**Task requirements**
Where in the data below does the word "which" appear? Copy each line that holds it.

**Exercise material**
((

(** What [fetch] of the provider's token endpoint does: the promise rejects
    (no connection, or a URL that [fetch] does not take; also standing for a
    body that [resp.json()] cannot parse), or a response arrives with a
    non-2xx status, or with a JSON body.  The text of an error
    response ([await resp.text().catch(() => '')]) is kept as the list of its
    UTF-16 code units, which is what [substring] counts. *)
Inductive FetchReply :=
| FetchRejects (message : string)
| HttpError (status : Z) (text : list Z)
| HttpOk (data : TokenData).

Record Env := {
  now : Z;
  (** the bytes of the k-th draw from [randomBytes(n)] *)
  randomBytes : nat -> nat -> list Z;
  (** the result of the k-th draw when it is [crypto.randomUUID()] *)
  randomUUID : nat -> string;
  (** the provider's answer to a [refresh_token] POST carrying this token *)
  tokenEndpoint : string -> FetchReply;
  (** the error with which a KV operation on a key fails, if it does *)
  kvFault : KvOp -> string -> option string;
}.

Record World (S : Type) := {
  store : S;
  (** the module-level throttle map of the refresh controller *)
  recentlyRefreshed : JsMap.t Z;
  (** number of draws made from the random source *)
  drawn : nat;
  (** the refresh tokens of the [fetch] calls made for the provider's token
      endpoint, newest first *)
  fetches : list string;
}.
Arguments store {S} _.
Arguments recentlyRefreshed {S} _.
Arguments drawn {S} _.
Arguments fetches {S} _.
(** The first character of [s] is a word character. *)
Definition starts_with_word (s : text) : bool :=
  match s with
  | c :: _ => word c
  | [] => false
  end.

End OverrideRun.

(** * Sample inputs *)
Module Demo.

Definition pbx : string := "project.pbxproj".
Definition source : string := "Warden/Core/MCP/MCPManager.swift".

(** Draws that differ in their leading digits; the version and variant
    digits are those of a version-4 UUID. *)
Definition rnd (n : nat) : Z :=
  (Z.of_nat n + 1) * 2 ^ 100 + 4 * 2 ^ 76 + 8 * 2 ^ 60 + 12345.

(** A source of randomness that draws the same UUID again and again. *)
Definition stuck (n : nat) : Z := 0xAAAAAAAAAAAA4AAA8AAAAAAA00000000.

Definition group_stub (uuid name : string) : text :=
  [TAB; TAB] ++ lit uuid ++ lit " /* " ++ lit name ++ lit " */ = {"
  ++ [NL; TAB; TAB; TAB] ++ lit "isa = PBXGroup;"
  ++ [NL; TAB; TAB; TAB] ++ lit "children = ("
  ++ [NL; TAB; TAB; TAB] ++ lit ");"
  ++ [NL; TAB; TAB] ++ lit "};" ++ [NL].

Definition groups : text :=
  group_stub "AAAAAAAAAAAA4AAA8AAAAAAA" "Warden"
  ++ group_stub "BBBBBBBBBBBBBBBBBBBBBBBB" "Preferences"
  ++ group_stub "CCCCCCCCCCCCCCCCCCCCCCCC" "Chat".

(** A small manifest with every section the scripts look for. *)
Definition manifest : text :=
  lit "// !$*UTF8*$!" ++ [NL]
  ++ lit "/* Begin PBXBuildFile section */" ++ [NL]
  ++ lit "/* End PBXBuildFile section */" ++ [NL]
  ++ lit "/* Begin PBXFileReference section */" ++ [NL]
  ++ lit "/* End PBXFileReference section */" ++ [NL]
  ++ lit "/* Begin PBXGroup section */" ++ [NL]
  ++ groups
  ++ lit "/* End PBXGroup section */" ++ [NL]
  ++ lit "/* Begin PBXSourcesBuildPhase section */" ++ [NL]
  ++ [TAB; TAB; TAB] ++ lit "files = (" ++ [NL; TAB; TAB; TAB] ++ lit ");" ++ [NL]
  ++ lit "/* End PBXSourcesBuildPhase section */" ++ [NL].



(** The manifest without the line that ends the build-file section. *)
Definition open_manifest : text :=
  lit "// !$*UTF8*$!" ++ [NL]
  ++ lit "/* Begin PBXBuildFile section */" ++ [NL]
  ++ lit "/* Begin PBXFileReference section */" ++ [NL]
  ++ lit "/* End PBXFileReference section */" ++ [NL]
  ++ lit "/* Begin PBXSourcesBuildPhase section */" ++ [NL]
  ++ [TAB; TAB; TAB] ++ lit "files = (" ++ [NL; TAB; TAB; TAB] ++ lit ");" ++ [NL]
  ++ lit "/* End PBXSourcesBuildPhase section */" ++ [NL]
  ++ lit "}" ++ [NL].

(** What the scripts draw from [rnd] when they start at its first
    draw. *)
Definition entries : list AddFilesAuto.entry := AutoRun.entries_of rnd 0 [source].
Definition data : AddToXcodeV2.file_data := V2Run.file_data_of rnd 0.

(** A file reference whose [path] field comes right after [isa]. *)
Definition short_record : text :=
  [TAB; TAB] ++ lit "0000001000004000800000AB /* MCPManager.swift */ = "
  ++ lit "{isa = PBXFileReference; path = MCPManager.swift; sourceTree = "
  ++ [DQUOTE] ++ lit "<group>" ++ [DQUOTE] ++ lit "; };" ++ [NL].

Definition short_record_fixed : text :=
  [TAB; TAB] ++ lit "0000001000004000800000AB /* MCPManager.swift */ = "
  ++ lit "{isa = PBXFileReference; path = Core/MCP/MCPManager.swift; sourceTree = "
  ++ [DQUOTE] ++ lit "<group>" ++ [DQUOTE] ++ lit "; };" ++ [NL].


(** The sample manifest up to the end of its build-file section, and
    what follows. *)
Definition manifest_head : text :=
  lit "// !$*UTF8*$!" ++ [NL]
  ++ lit "/* Begin PBXBuildFile section */" ++ [NL].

))

**Result of the exercise**
    UTF-16 code units, which is what [substring] counts. *)
  (** the error with which a KV operation on a key fails, if it does *)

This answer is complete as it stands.